In the entries below, find the line with "unfold member_rows. simpl" and print exactly every line from there up to and including the line with "(** C2. In an", with no other lines.

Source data
----------------

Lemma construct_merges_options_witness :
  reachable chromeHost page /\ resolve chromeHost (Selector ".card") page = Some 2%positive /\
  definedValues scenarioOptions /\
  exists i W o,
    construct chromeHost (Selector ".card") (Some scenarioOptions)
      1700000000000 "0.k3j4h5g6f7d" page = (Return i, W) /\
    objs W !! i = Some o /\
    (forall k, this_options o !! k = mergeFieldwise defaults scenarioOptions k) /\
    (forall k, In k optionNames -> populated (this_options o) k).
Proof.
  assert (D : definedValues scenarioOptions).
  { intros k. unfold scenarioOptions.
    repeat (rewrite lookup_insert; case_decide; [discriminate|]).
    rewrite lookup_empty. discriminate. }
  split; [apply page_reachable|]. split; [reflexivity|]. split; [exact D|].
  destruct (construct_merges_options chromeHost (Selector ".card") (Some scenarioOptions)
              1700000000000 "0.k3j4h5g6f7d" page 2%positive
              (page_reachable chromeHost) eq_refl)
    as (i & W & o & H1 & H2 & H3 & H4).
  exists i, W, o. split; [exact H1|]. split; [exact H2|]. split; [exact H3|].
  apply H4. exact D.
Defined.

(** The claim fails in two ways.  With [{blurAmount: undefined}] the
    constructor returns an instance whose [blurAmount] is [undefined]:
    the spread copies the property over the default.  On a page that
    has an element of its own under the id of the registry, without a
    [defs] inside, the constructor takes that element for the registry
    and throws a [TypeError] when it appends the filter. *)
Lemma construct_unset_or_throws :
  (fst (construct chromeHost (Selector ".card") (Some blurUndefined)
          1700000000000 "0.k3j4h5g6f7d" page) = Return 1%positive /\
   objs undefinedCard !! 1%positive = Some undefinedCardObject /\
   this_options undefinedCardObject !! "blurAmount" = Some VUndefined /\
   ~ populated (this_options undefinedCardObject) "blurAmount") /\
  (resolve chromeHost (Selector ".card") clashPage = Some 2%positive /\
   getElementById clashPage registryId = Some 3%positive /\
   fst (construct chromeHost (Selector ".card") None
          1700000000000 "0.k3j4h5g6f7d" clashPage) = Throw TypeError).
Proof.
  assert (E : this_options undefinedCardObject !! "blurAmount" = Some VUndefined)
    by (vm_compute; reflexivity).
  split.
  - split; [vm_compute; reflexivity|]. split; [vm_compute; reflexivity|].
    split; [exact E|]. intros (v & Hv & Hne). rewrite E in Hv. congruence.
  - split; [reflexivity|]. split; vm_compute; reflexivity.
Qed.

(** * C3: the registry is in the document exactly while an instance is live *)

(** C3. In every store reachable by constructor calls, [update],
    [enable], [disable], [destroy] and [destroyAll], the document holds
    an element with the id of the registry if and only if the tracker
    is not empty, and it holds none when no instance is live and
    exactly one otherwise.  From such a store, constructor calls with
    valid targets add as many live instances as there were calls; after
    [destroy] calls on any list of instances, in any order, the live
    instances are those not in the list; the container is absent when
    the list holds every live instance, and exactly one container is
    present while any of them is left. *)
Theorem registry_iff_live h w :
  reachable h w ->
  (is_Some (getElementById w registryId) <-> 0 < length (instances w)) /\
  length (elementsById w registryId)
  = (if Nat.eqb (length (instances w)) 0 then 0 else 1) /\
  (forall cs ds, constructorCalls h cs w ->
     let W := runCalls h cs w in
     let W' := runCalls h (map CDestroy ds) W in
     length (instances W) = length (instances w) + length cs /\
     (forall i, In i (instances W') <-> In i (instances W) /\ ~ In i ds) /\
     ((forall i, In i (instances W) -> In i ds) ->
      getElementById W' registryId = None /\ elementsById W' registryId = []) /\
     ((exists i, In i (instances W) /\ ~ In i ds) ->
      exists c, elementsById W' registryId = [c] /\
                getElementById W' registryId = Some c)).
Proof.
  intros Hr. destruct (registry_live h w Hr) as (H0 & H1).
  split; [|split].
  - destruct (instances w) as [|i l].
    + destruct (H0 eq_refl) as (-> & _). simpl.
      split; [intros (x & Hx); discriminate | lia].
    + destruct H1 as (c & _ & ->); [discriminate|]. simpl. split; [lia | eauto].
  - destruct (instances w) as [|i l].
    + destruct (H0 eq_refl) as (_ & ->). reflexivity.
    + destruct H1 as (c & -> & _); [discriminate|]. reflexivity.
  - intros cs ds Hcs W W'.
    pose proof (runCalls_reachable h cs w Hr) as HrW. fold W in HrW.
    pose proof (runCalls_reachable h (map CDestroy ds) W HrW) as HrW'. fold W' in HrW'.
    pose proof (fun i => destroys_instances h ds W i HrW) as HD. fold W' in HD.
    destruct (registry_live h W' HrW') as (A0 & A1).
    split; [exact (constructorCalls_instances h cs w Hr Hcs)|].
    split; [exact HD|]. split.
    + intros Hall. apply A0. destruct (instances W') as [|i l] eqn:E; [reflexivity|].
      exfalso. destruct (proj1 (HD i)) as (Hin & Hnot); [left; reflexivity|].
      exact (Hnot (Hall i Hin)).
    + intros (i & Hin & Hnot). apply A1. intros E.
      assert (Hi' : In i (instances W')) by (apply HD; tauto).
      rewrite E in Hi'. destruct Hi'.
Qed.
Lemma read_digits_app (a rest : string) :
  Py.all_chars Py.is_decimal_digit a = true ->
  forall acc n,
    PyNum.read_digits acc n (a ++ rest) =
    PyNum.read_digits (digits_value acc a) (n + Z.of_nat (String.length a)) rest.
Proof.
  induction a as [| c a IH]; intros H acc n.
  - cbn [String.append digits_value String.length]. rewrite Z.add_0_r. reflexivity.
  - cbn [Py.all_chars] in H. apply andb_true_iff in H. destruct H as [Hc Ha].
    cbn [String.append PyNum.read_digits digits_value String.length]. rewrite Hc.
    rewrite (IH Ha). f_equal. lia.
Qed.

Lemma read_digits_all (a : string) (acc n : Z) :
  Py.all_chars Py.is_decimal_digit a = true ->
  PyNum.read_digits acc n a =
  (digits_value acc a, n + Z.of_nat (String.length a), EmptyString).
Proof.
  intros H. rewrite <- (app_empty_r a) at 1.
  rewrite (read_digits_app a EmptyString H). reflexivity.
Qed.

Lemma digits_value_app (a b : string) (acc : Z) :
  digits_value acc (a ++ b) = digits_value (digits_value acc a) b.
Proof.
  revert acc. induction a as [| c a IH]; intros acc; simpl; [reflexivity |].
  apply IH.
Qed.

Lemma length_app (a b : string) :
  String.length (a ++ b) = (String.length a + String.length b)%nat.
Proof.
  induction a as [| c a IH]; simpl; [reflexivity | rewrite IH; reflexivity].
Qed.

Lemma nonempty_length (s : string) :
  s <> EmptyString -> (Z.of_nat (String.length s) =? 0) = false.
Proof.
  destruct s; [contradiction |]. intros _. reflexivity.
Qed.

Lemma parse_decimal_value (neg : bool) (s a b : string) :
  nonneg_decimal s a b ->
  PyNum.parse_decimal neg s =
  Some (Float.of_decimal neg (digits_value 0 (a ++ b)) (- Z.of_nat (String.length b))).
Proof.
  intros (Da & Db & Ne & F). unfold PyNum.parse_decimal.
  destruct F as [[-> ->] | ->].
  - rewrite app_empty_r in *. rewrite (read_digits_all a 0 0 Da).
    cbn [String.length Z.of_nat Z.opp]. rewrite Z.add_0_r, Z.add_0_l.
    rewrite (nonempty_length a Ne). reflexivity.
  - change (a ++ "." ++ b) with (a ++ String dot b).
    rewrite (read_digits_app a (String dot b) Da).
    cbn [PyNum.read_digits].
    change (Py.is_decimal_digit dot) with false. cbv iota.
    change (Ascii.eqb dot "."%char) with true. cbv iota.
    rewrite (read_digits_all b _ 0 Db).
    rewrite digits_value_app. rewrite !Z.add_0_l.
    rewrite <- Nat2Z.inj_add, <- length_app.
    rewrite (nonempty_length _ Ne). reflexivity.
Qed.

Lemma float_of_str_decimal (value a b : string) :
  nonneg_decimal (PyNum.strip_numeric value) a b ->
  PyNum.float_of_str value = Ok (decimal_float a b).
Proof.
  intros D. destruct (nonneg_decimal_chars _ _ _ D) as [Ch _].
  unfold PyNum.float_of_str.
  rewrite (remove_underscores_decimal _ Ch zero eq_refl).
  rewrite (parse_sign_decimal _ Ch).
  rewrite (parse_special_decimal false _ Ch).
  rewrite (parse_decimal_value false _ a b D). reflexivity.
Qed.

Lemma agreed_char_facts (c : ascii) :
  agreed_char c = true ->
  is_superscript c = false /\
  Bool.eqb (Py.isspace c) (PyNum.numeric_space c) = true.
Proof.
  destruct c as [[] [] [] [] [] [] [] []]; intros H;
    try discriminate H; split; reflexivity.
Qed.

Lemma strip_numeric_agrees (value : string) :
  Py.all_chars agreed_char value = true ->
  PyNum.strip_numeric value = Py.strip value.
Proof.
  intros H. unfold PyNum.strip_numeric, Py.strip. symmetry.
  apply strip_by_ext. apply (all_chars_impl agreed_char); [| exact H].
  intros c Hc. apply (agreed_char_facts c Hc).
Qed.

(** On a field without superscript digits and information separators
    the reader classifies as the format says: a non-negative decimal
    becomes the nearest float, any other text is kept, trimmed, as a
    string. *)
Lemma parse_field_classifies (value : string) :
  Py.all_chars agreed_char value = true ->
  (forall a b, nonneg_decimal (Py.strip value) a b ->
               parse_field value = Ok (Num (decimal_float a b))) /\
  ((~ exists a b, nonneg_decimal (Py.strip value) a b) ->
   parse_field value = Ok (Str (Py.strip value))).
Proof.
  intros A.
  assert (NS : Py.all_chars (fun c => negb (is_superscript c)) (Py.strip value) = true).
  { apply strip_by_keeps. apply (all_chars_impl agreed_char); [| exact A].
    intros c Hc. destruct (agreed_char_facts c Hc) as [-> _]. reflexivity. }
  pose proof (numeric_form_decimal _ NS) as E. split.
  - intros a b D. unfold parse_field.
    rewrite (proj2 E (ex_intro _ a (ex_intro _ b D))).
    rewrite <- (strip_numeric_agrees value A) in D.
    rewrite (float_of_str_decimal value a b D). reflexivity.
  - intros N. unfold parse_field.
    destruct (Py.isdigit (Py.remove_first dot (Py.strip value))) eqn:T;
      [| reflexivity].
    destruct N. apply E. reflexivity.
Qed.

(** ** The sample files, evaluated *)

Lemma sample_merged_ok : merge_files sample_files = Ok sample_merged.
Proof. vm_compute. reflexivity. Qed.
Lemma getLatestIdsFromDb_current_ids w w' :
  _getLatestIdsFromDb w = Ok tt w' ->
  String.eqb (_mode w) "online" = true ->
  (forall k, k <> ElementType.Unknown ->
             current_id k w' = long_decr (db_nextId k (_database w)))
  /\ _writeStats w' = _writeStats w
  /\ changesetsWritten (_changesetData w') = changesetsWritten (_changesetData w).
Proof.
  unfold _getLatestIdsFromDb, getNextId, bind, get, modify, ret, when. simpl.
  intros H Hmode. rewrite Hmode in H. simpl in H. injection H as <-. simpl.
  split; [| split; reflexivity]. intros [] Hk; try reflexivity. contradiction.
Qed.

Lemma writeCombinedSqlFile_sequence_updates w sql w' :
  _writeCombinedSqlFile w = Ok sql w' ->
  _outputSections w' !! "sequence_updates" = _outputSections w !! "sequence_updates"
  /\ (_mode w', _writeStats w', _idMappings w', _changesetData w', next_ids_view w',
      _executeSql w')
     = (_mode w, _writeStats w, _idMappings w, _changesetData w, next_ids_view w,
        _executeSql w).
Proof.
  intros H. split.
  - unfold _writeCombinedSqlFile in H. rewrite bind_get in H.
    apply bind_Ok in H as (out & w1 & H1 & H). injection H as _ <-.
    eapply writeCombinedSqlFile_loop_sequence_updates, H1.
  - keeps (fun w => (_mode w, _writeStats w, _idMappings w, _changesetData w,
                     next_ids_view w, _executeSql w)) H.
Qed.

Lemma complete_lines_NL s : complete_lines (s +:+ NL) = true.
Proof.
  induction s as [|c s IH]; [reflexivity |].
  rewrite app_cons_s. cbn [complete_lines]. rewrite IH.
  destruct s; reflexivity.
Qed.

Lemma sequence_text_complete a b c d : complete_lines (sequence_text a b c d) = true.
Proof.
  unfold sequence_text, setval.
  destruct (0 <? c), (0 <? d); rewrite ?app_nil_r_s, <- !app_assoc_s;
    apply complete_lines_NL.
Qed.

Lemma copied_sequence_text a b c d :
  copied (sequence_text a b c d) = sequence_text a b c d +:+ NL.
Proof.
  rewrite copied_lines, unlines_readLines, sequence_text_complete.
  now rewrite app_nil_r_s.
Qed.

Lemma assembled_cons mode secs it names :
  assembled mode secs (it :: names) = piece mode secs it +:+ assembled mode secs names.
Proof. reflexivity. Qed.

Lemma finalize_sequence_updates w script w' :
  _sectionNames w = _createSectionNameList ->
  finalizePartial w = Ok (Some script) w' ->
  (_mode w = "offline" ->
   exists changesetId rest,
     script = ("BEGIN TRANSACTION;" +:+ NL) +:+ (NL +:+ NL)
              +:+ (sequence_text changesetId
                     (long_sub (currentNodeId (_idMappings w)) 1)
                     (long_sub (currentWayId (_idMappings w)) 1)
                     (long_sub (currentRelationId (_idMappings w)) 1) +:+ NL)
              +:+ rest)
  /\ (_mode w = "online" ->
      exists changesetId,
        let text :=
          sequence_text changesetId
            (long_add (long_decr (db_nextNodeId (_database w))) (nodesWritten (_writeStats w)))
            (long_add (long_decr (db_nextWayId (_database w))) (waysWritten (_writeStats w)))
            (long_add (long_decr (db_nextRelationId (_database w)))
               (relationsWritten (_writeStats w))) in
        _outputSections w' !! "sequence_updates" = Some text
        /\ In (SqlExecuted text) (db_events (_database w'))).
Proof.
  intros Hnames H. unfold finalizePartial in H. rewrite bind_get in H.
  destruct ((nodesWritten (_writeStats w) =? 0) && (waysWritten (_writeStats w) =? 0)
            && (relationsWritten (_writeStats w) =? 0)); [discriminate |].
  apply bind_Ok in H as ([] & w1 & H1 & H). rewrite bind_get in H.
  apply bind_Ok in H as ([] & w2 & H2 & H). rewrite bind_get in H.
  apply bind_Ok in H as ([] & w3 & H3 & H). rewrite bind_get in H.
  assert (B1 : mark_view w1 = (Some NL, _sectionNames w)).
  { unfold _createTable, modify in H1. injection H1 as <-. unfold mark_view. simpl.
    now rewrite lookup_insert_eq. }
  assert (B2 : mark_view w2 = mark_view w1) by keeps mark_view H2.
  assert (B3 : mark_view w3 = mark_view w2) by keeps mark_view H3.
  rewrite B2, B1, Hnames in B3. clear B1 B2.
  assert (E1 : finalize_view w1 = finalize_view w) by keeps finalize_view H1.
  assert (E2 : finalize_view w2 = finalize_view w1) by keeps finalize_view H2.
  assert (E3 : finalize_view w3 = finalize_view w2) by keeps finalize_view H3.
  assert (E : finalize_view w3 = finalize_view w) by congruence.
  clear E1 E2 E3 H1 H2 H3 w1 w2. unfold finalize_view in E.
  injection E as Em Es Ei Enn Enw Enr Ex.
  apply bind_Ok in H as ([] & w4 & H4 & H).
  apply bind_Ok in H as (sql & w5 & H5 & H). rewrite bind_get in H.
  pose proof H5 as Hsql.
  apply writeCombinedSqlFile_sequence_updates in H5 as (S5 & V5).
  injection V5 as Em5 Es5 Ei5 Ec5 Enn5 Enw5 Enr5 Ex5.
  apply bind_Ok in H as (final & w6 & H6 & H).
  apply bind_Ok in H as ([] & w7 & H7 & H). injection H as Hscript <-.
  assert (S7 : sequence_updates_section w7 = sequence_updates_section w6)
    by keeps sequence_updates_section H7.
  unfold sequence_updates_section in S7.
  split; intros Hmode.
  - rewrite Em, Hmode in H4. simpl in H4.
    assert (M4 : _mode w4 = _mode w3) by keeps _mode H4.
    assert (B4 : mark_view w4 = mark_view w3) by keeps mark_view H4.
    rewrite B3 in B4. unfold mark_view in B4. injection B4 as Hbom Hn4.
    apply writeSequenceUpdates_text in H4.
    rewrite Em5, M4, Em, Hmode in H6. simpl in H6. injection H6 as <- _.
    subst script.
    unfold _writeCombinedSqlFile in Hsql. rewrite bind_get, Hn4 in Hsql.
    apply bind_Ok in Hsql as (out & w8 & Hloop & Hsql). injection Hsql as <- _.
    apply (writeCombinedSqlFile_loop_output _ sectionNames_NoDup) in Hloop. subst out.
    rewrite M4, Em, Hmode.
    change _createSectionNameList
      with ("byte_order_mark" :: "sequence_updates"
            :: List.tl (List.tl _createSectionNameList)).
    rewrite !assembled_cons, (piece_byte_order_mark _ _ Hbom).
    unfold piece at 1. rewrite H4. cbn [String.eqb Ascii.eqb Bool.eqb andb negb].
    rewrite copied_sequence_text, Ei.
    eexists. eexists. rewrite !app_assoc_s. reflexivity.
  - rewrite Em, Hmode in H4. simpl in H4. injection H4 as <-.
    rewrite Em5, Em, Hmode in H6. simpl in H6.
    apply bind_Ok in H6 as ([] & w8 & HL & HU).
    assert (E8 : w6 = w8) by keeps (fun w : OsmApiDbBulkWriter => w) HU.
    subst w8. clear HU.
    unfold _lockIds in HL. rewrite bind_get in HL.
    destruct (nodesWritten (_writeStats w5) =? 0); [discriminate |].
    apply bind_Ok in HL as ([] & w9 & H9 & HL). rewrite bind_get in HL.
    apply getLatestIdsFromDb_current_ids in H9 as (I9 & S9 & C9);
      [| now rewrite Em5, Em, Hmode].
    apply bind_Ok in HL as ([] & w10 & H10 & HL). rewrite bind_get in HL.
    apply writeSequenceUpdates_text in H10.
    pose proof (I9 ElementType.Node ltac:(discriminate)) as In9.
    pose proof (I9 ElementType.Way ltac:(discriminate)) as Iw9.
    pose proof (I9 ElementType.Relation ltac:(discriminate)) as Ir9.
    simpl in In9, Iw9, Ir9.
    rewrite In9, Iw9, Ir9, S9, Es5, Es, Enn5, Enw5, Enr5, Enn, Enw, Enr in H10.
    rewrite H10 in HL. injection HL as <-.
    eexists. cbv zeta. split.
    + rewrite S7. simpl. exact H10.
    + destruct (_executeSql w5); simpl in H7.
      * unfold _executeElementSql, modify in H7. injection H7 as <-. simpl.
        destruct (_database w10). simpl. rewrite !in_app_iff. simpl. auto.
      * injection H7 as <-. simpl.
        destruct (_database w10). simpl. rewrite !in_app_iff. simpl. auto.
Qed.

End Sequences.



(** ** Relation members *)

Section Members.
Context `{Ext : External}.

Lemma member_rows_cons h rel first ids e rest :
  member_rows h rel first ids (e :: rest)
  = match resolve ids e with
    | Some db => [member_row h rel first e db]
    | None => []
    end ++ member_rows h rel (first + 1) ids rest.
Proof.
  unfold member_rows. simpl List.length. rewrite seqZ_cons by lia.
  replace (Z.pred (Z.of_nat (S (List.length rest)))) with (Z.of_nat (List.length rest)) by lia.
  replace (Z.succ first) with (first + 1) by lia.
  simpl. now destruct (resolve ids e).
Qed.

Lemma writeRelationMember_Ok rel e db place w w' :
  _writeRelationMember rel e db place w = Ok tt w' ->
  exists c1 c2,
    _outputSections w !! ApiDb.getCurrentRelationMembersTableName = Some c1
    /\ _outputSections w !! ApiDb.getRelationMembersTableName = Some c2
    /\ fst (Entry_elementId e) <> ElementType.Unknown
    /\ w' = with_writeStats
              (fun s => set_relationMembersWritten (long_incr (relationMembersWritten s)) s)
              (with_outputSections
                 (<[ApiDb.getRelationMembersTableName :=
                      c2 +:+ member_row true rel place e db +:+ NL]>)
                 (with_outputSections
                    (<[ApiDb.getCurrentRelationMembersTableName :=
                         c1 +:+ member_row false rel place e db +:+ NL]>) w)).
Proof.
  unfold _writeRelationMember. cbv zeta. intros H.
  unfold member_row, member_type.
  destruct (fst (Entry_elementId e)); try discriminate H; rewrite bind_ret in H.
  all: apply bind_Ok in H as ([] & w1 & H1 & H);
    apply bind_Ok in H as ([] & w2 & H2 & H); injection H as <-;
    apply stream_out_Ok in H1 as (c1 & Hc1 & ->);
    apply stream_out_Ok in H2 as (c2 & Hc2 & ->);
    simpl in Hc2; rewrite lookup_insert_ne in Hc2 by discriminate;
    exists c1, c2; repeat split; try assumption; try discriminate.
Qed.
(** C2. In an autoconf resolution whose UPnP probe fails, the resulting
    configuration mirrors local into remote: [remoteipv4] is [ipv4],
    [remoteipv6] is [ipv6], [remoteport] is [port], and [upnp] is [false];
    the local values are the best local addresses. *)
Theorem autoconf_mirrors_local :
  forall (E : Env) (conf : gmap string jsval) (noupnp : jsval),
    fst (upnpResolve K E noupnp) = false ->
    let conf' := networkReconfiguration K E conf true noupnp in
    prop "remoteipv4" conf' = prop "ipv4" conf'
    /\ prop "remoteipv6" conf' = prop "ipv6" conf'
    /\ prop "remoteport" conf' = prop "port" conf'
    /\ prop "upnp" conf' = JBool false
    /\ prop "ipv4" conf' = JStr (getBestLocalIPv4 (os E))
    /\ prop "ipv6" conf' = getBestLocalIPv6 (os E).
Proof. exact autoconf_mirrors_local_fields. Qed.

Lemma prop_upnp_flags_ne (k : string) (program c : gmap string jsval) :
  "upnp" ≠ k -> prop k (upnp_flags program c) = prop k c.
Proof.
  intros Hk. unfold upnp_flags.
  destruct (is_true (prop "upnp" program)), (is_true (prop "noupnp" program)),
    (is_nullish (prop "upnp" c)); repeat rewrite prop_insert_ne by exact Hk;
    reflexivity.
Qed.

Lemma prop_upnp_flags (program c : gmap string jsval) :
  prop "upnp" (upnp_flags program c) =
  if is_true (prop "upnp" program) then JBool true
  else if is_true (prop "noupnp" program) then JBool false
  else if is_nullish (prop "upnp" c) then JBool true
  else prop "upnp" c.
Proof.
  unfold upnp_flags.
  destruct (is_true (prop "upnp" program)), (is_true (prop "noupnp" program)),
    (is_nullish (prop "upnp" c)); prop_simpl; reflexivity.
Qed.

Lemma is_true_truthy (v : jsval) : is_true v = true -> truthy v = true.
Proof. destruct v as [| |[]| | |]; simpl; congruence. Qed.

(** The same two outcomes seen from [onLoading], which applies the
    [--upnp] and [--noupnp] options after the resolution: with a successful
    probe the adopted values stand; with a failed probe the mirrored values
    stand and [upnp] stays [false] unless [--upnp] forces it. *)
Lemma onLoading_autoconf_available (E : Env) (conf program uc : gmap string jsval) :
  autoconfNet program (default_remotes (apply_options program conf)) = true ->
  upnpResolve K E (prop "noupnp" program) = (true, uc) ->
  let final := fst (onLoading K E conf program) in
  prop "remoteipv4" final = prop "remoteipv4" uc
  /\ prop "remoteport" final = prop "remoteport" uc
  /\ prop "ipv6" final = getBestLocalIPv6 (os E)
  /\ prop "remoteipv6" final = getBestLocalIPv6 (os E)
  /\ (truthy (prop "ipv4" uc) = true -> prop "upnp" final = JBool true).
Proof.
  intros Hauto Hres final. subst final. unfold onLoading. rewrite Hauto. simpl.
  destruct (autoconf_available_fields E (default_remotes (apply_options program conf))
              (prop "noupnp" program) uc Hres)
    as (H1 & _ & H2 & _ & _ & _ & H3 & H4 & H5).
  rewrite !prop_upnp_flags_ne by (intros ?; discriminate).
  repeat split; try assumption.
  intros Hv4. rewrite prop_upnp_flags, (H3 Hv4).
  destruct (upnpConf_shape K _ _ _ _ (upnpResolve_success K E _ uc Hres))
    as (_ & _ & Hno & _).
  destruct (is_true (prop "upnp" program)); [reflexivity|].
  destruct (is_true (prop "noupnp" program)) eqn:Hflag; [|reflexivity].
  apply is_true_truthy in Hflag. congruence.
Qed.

----------------

Answer box -
  unfold member_rows. simpl List.length. rewrite seqZ_cons by lia.
  replace (Z.pred (Z.of_nat (S (List.length rest)))) with (Z.of_nat (List.length rest)) by lia.
  replace (Z.succ first) with (first + 1) by lia.
  simpl. now destruct (resolve ids e).
Qed.

Lemma writeRelationMember_Ok rel e db place w w' :
  _writeRelationMember rel e db place w = Ok tt w' ->
  exists c1 c2,
    _outputSections w !! ApiDb.getCurrentRelationMembersTableName = Some c1
    /\ _outputSections w !! ApiDb.getRelationMembersTableName = Some c2
    /\ fst (Entry_elementId e) <> ElementType.Unknown
    /\ w' = with_writeStats
              (fun s => set_relationMembersWritten (long_incr (relationMembersWritten s)) s)
              (with_outputSections
                 (<[ApiDb.getRelationMembersTableName :=
                      c2 +:+ member_row true rel place e db +:+ NL]>)
                 (with_outputSections
                    (<[ApiDb.getCurrentRelationMembersTableName :=
                         c1 +:+ member_row false rel place e db +:+ NL]>) w)).
Proof.
  unfold _writeRelationMember. cbv zeta. intros H.
  unfold member_row, member_type.
  destruct (fst (Entry_elementId e)); try discriminate H; rewrite bind_ret in H.
  all: apply bind_Ok in H as ([] & w1 & H1 & H);
    apply bind_Ok in H as ([] & w2 & H2 & H); injection H as <-;
    apply stream_out_Ok in H1 as (c1 & Hc1 & ->);
    apply stream_out_Ok in H2 as (c2 & Hc2 & ->);
    simpl in Hc2; rewrite lookup_insert_ne in Hc2 by discriminate;
    exists c1, c2; repeat split; try assumption; try discriminate.
Qed.
(** C2. In an autoconf resolution whose UPnP probe fails, the resulting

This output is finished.